The output isn't just a number. Sorted by attention, the top section drives a state: reading, skimming, re-reading, examining, idle, away. The machine now has a guess at what you're doing — not just what you typed.

Instrumenting Working Memory

Attention over one response is the easy half. The harder question is the first bullet: what's accessible in my head right now?

While it’s hard to read or measure thoughts without invasive surgery, I took the more practical approach of monitoring every single keystroke on my computer — every Google search, every Claude input, every Slack message. This ended up being a great proxy for working memory, and Macs readily provide this information.

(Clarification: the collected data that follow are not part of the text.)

Lemma init_sync_ok (init : M → fpx_err_t * M) addr fini (pool : M) next :
  (∀ w, ∃ w', init w = (FPX_OK, w')) →
  ∃ w', init_sync init addr fini pool next = next w'.
Proof using Hres.
  intros Hinit. unfold init_sync. destruct (Hinit pool) as [w1 ->]. change (negb (FPX_OK =? FPX_OK)) with false. cbn iota.
  destruct (rl_cleanup Hres w1 addr fini) as [w2 ->]. by exists w2.
Qed.
Lemma logger_init_ok (w : M) : ∃ lg w', fpx_logger_init messages w = Ok (FPX_OK, Some lg, w').
Proof using Hres.
  unfold fpx_logger_init. destruct (rl_pool Hres w) as [w1 ->]. change (negb (FPX_OK =? FPX_OK)) with false. cbn iota.
  destruct (rl_palloc Hres w1 96) as (a & w2 & ->). rewrite bind_ok. cbn beta iota.
  destruct (rl_palloc Hres w2 (SIZEOF_LOG_MESSAGE * FPX_MAX_LOG_SLOTS + SIZEOF_MUTEX * 2 + SIZEOF_SEMAPHORE * 2)) as (b & w3 & ->).
  rewrite bind_ok. cbn beta iota.
  edestruct init_sync_ok as [w4 ->]; [intros; apply (rl_sem Hres)|].
  edestruct init_sync_ok as [w5 ->]; [intros; apply (rl_sem Hres)|].
  edestruct init_sync_ok as [w6 ->]; [apply (rl_mutex Hres)|].
  edestruct init_sync_ok as [w7 ->]; [apply (rl_mutex Hres)|]. by eexists _, _.
Qed.

Lemma load_settings argv o sts (w : M) :
  file_laws (config_fname o) (settings_text sts) fresh held → Forall setting_ok sts →
  Z.of_nat (length (settings_text sts)) < 2 ^ 60 →
  ∃ config lg w', load_server con messages argv o w =
      Ok (inr (config, ([core_module], Server argv default_cntx (Some lg) [] w'))) ∧
    entry_of <$> conf_list config = entries_from None 1 (setting_words <$> sts).
Proof using Hres.
  intros Hf Hok Hlen. unfold load_server, assert_pool, assert_alloc, fpx_save_argv.
  cbn [sv_world sv_cntx sv_logger sv_listeners].
  destruct (rl_pool Hres w) as [w1 ->]. cbn beta iota zeta. change (fpx_assert (FPX_OK =? FPX_OK)) with (Ok tt).
  rewrite !bind_ok. destruct (rl_pool Hres w1) as [w2 ->]. cbn beta iota zeta.
  change (fpx_assert (FPX_OK =? FPX_OK)) with (Ok tt). rewrite !bind_ok.
  destruct (rl_palloc Hres w2 SIZEOF_SERVER) as (a & w3 & ->). rewrite bind_ok. cbn beta iota zeta. cbn [fpx_assert].
  rewrite !bind_ok. destruct (rl_palloc Hres w3 SIZEOF_CONFIG) as (b & w4 & ->). rewrite bind_ok. cbn beta iota zeta.
  cbn [fpx_assert]. rewrite !bind_ok.
  destruct (read_settings (config_fname o) sts w4 Hf Hok Hlen) as (config & w5 & -> & He). rewrite bind_ok. cbn beta iota zeta.
  change (negb (FPX_OK =? FPX_OK)) with false. cbn iota.
  change (fpx_setup_prelinked_modules [fpx_core_module] []) with
    (Ok (FPX_OK, [fpx_core_module]) : res (fpx_err_t * list (fpx_module_t (handler Ext) (mfun EFn) context))).
  rewrite bind_ok. cbn beta iota zeta. change (negb (FPX_OK =? FPX_OK)) with false. cbn iota.
  unfold fpx_preinit_modules. cbn [preinit_loop fpx_core_module md_preinited md_preinit call_preinit server_modules].
  unfold fpx_core_preinit, with_world. cbn [sv_world sv_argv sv_cntx sv_listeners sv_logger].
  destruct (logger_init_ok w5) as (lg & w6 & ->). rewrite bind_ok. cbn beta iota zeta.
  change (fpx_assert (FPX_OK =? FPX_OK)) with (Ok tt). rewrite !bind_ok. cbn beta iota zeta.
  exists config, lg, w6. split; [|exact He]. reflexivity.
Qed.
End Start.

(** ** A start on which nothing fails *)

(** The calls of a start that succeed: every address is found, can be bound and listened
    on; the working directory exists; threads and processes can be created. *)
Record serving_laws {M} `{Sockets M} `{ProcCalls M} `{LoggerEnv M} : Prop := {
  sl_getaddrinfo (w : M) a p f t fl pr : ∃ rp l, (sk_getaddrinfo w a p f t fl pr).1 = Some (rp :: l);
  sl_socket (w : M) d t p : 0 ≤ (sk_socket w d t p).1;
  sl_setsockopt (w : M) fd lv o v : (sk_setsockopt w fd lv o v).1 ≠ -1;
  sl_setfl (w : M) fd fl : (sk_setfl w fd fl).1 ≠ -1;
  sl_bind (w : M) fd a : (sk_bind w fd a).1 ≠ -1;
  sl_listen (w : M) fd n : 0 ≤ fd → (sk_listen w fd n).1 ≠ -1;
  sl_getsockname (w : M) fd : is_Some (sk_getsockname w fd).1;
  sl_chdir (w : M) d : 0 ≤ (pr_chdir w d).1;
  sl_fork (w : M) : 0 ≤ (pr_fork w).1;
  sl_setsid (w : M) : 0 ≤ (pr_setsid w).1;
  sl_thread (w : M) : (env_thread_init w).1 = FPX_OK
}.

(** What most calls of a start leave alone. *)
Record start_frame {M T} `{PoolAlloc M} `{PoolCleanup M} `{Posix M} `{LoggerEnv M} `{Sockets M} `{ProcCalls M} `{MainPools M}
    (f : M → T) : Prop := {
  sf_palloc (w : M) n r w' : palloc w n = Ok (r, w') → f w' = f w;
  sf_cleanup (w : M) a h w' : pcleanup_add w a h = Ok w' → f w' = f w;
  sf_listener (w : M) a h w' : mp_cleanup_add ServerPool w a h = Ok w' → f w' = f w;
  sf_thread (w : M) : f (env_thread_init w).2 = f w;
  sf_chdir (w : M) d : f (pr_chdir w d).2 = f w;
  sf_listen (w : M) fd n : f (sk_listen w fd n).2 = f w;
  sf_fork (w : M) : f (pr_fork w).2 = f w;
  sf_setsid (w : M) : f (pr_setsid w).2 = f w;
  sf_sighup (w : M) : f (pr_ignore_sighup w) = f w
}.

(** What becomes of the open descriptors, [opened]: the child of a [fork] has those of
    its parent, and [close] closes one. *)
Record keeps_open {M} `{PoolAlloc M} `{PoolCleanup M} `{Posix M} `{LoggerEnv M} `{Sockets M} `{ProcCalls M} `{MainPools M}
    (opened : M → gset Z) : Prop := {
  ko_frame : start_frame opened;
  ko_open (w : M) path mode access : opened w ⊆ opened (sys_open w path mode access).2;
  ko_close (w : M) fd : opened w ∖ {[fd]} ⊆ opened (sys_close w fd)
}.

(** What the pool of the configuration is to close when it is destroyed, [pending].
    Nothing else than a clean-up registered with that pool adds to it; these files are
    open, so that no new socket gets the descriptor of one. *)
Record pending_laws {M} `{PoolAlloc M} `{PoolCleanup M} `{Posix M} `{LoggerEnv M} `{Sockets M} `{ProcCalls M} `{MainPools M}
    (opened pending : M → gset Z) : Prop := {
  pl_destroy (w : M) : opened w ∖ pending w ⊆ opened (mp_destroy ConfigPool w);
  pl_frame : start_frame pending;
  pl_open (w : M) path mode access : pending (sys_open w path mode access).2 = pending w;
  pl_close (w : M) fd : pending (sys_close w fd) = pending w;
  pl_getaddrinfo (w : M) a p f t fl pr : pending (sk_getaddrinfo w a p f t fl pr).2 = pending w;
  pl_freeaddrinfo (w : M) : pending (sk_freeaddrinfo w) = pending w;
  pl_socket (w : M) d t p : pending (sk_socket w d t p).2 = pending w ∧ (sk_socket w d t p).1 ∉ pending w;
  pl_setsockopt (w : M) fd lv o v : pending (sk_setsockopt w fd lv o v).2 = pending w;
  pl_getfl (w : M) fd : pending (sk_getfl w fd).2 = pending w;
  pl_setfl (w : M) fd fl : pending (sk_setfl w fd fl).2 = pending w;
  pl_bind (w : M) fd a : pending (sk_bind w fd a).2 = pending w;
  pl_getsockname (w : M) fd : pending (sk_getsockname w fd).2 = pending w
}.

(** No user and no group. *)
Definition setting_plain (st : setting) : Prop :=
  match st with SUser _ | SGroup _ => False | _ => True end.

Section Serving.
Context {M : Type} `{PoolAlloc M} `{PoolCleanup M} `{Posix M} `{LoggerEnv M} `{OsStrerror}.
Context `{Sockets M} `{ProcCalls M} `{MainPools M}.
Hypothesis Hres : resource_laws (M := M).
Hypothesis Hserv : serving_laws (M := M).
Variables opened pending : M → gset Z.
Hypothesis Hkeeps : keeps_open opened.
Hypothesis Hpend : pending_laws opened pending.

Lemma socket_call_ok (r : Z * M) : r.1 ≠ -1 → socket_err r = (FPX_OK, r.2).
Proof using. intros Hr. unfold socket_err. by rewrite (proj2 (Z.eqb_neq _ _) Hr). Qed.

Lemma try_address_opens (w : M) fd rp : ∃ fd' w', try_address w fd rp = (true, FPX_OK, fd', w') ∧
  0 ≤ fd' ∧ (fd' ∉ pending w) ∧ pending w' = pending w.
Proof using Hserv Hpend.
  unfold try_address, fpx_socket_init. pose proof (sl_socket Hserv w (ai_family rp) (ai_socktype rp) (ai_protocol rp)) as Hs.
  pose proof (pl_socket _ _ Hpend w (ai_family rp) (ai_socktype rp) (ai_protocol rp)) as [P1 Hn].
  destruct (sk_socket w _ _ _) as [fd1 w1]. cbn [fst snd] in *.
  rewrite (proj2 (Z.eqb_neq fd1 FPX_INVALID_SOCKET)) by (unfold FPX_INVALID_SOCKET; lia).
  change (negb (FPX_OK =? FPX_OK)) with false. cbn iota. unfold Linux.fpx_socket_nopush.
  rewrite socket_call_ok by apply (sl_setsockopt Hserv). change (negb (FPX_OK =? FPX_OK)) with false. cbn iota.
  unfold Linux.fpx_socket_nonblocking. pose proof (pl_getfl _ _ Hpend (sk_setsockopt w1 fd1 SOL_SOCKET SO_REUSEADDR 1).2 fd1) as P2.
  destruct (sk_getfl _ fd1) as [fl w2]. cbn [snd] in P2.
  rewrite socket_call_ok by apply (sl_setfl Hserv). change (negb (FPX_OK =? FPX_OK)) with false. cbn iota.
  unfold FPX_MAX_BIND_ATTEMPTS. cbn [bind_attempts]. unfold fpx_socket_bind.
  rewrite socket_call_ok by apply (sl_bind Hserv). change (negb (FPX_OK =? FPX_OK)) with false.
  eexists _, _. split; [done|]. split; [done|]. split; [done|].
  by rewrite (pl_bind _ _ Hpend), (pl_setfl _ _ Hpend), P2, (pl_setsockopt _ _ Hpend).
Qed.

(** A listener with its two texts can be bound. *)
Lemma listener_bind_opens l (w : M) addr port :
  li_text_addr l = PText addr → li_text_port l = PText port →
  ∃ l' w', fpx_listener_bind l w = Ok (FPX_OK, l', w') ∧ 0 ≤ li_fd l' ∧ (li_fd l' ∉ pending w) ∧ pending w' = pending w.
Proof using Hserv Hpend.
  intros Ha Hp. unfold fpx_listener_bind. rewrite Ha, Hp. cbn [ptr_arg]. rewrite !bind_ok.
  pose proof (pl_getaddrinfo _ _ Hpend w (Some addr) (Some port) (ss_family (li_sockaddr l)) SOCK_STREAM AI_PASSIVE IPPROTO_TCP) as P1.
  destruct (sl_getaddrinfo Hserv w (Some addr) (Some port) (ss_family (li_sockaddr l)) SOCK_STREAM AI_PASSIVE IPPROTO_TCP)
    as (rp & rps & Hg). destruct (sk_getaddrinfo w _ _ _ _ _ _) as [r w1]. cbn [fst snd] in Hg, P1. subst r. cbn [try_addresses].
  destruct (try_address_opens w1 FPX_INVALID_SOCKET rp) as (fd & w2 & -> & Hfd & Hn & P2). cbn [negb].
  destruct (sl_getsockname Hserv w2 fd) as [name Hname]. pose proof (pl_getsockname _ _ Hpend w2 fd) as P3.
  destruct (sk_getsockname w2 fd) as [r w3]. cbn [fst snd] in Hname, P3. subst r. eexists _, _. split; [done|].
  cbn [li_fd]. split; [done|]. split; [congruence|]. rewrite (pl_freeaddrinfo _ _ Hpend). congruence.
Qed.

I based my Working Memory pipeline around some neuroscience fundamentals:

  • Human brains can hold a maximum 3-4 concepts at once. Cowan puts real working memory closer to four chunks, three under load. Whatever I model, it can't be a long list. It has to be the handful of things actually live.
  • Working memory is ephemeral. Working memory is a ~20-minute window, not a record of your day. So I only look back 20 minutes. Anything older is a different memory system — out of scope.
  • Not everything makes it into working memory. You perceive continuously; you maintain selectively — only attended, task-relevant material gets rehearsed in the store (Baddeley’s central executive). So the pipeline doesn’t mirror feeds. It synthesizes down to what was actually in hand: foreground app, typed intent, loops you’re still holding.

This is almost an exact mirror of a mirror of LLM Evaluators in AI observability:

  • agent traces → use LLM Evaluator to compute a metric (eg. retrieval quality)
  • human traces → use LLM Evaluator to compute a metric (eg. working memory)

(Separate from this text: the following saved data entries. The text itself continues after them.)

(** *** mutex.c *)
Definition fpx_mutex_init (w : W) (mutex params : Z) : fpx_err_t * W :=
  let '(r, attr, w) := pt_mutexattr_init w in
  if negb (r =? 0) then (pt_errno w, w) else
  let '(r, attr, w) :=
    if fpx_bit_is_set params FPX_MUTEX_SHARED then pt_mutexattr_setpshared w attr PTHREAD_PROCESS_SHARED
    else if fpx_bit_is_set params FPX_MUTEX_PRIVATE then pt_mutexattr_setpshared w attr PTHREAD_PROCESS_PRIVATE
    else (0, attr, w) in
  if negb (r =? 0) then (pt_errno w, pt_mutexattr_destroy w attr) else
  let '(r, attr, w) :=
    if fpx_bit_is_set params FPX_MUTEX_RECURSIVE then pt_mutexattr_settype w attr PTHREAD_MUTEX_RECURSIVE
    else (0, attr, w) in
  if negb (r =? 0) then (pt_errno w, pt_mutexattr_destroy w attr) else
  let '(r, w) := pt_mutex_init w mutex attr in
  if negb (r =? 0) then (pt_errno w, pt_mutexattr_destroy w attr) else
  (FPX_OK, pt_mutexattr_destroy w attr).
Definition fpx_mutex_lock (w : W) (mutex : Z) : fpx_err_t * W := checked (pt_mutex_lock w mutex).
Definition fpx_mutex_trylock (w : W) (mutex : Z) : fpx_err_t * W := busy_unless (pt_mutex_trylock w mutex).
Definition fpx_mutex_unlock (w : W) (mutex : Z) : fpx_err_t * W := checked (pt_mutex_unlock w mutex).
Definition fpx_mutex_fini (w : W) (mutex : Z) : W := (pt_mutex_destroy w mutex).2.

(** *** semaphore.c *)
Definition fpx_semaphore_init (w : W) (semaphore value maxval params : Z) : fpx_err_t * W :=
  let shared := if fpx_bit_is_set params FPX_SEMAPHORE_SHARED then 1 else 0 in
  if fpx_bit_is_set params FPX_SEMAPHORE_SHARED && negb (Z.land params FPX_SEMAPHORE_PRIVATE =? 0)
  then (FPX_FAILED, w) else checked (pt_sem_init w semaphore shared value).
Definition fpx_semaphore_wait (w : W) (semaphore : Z) : fpx_err_t * W := checked (pt_sem_wait w semaphore).
Definition fpx_semaphore_trywait (w : W) (semaphore : Z) : fpx_err_t * W := busy_unless (pt_sem_trywait w semaphore).
Definition fpx_semaphore_post (w : W) (semaphore : Z) : fpx_err_t * W := checked (pt_sem_post w semaphore).
Definition fpx_semaphore_fini (w : W) (semaphore : Z) : W := (pt_sem_destroy w semaphore).2.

Here’s the high level architecture of my agent. I ended up feeding much more than keyboard inputs. A supervisor thread used these feeds and ran a working memory agent every tick and stored it.

Agent

The result was uncomfortably accurate and detailed. Here’s my working memory right now as I’m writing this sentence.

Working Memory

So… does it work?

Honestly: I don't know yet. This began as a weekend curiosity, and I soon started running into walls. Here are my conclusions:

Attention data is incomplete

It is definitely possible to measure attention over a long piece of text using viewport data and cursor movements. However, what happens in the reader’s brain when attending to a snippet remains a mystery, and might be the more important missing piece.

Working memory is noisy

Working memory can be approximated based on your computer activity — they’re effectively a semantic layer over your computer logs. But most of this information is useless and noisy. When you input text to the LLM, your brain is forced to compress your intent into the message, which is pure signal.

Knowing how to use the information is difficult

Measuring attention and working memory only give you scores — but a score by itself tells you nothing about what to do. That's the part nobody mentions about observability, human or otherwise. The dashboard is the easy 20%. Knowing what to do when the line moves is the whole job.

The final bottleneck

We spent years making machines observable to us. Traces, metrics, evals, interpretability — an entire stack for inferring a system's hidden state from its outputs. The other direction barely exists. The human stays a black box, emitting signal the whole time, and we throw nearly all of it away.

That's the bottleneck. As the bandwidth between humans and machines widens, we will be able to expand beyond text — to video, brain activity, possibly even heart rate and hormones.

What’s unclear is the marginal improvement to quality this will bring. Written language is great precisely because it makes you refine and compress your thoughts, edit them, and signal intent directly. The richest signal might be the one you choose to send, not the one leaking out while you read.

But that's a bet about degree, not direction. Even if the typed message stays the highest-bandwidth channel, it's still a brute approximation for everything that happened in your head. The human is the last unobserved system in the loop — emitting signal the whole time, almost all of it discarded. Whether we read it from a cursor, a camera, or something we haven't built yet, that's the next thing worth instrumenting.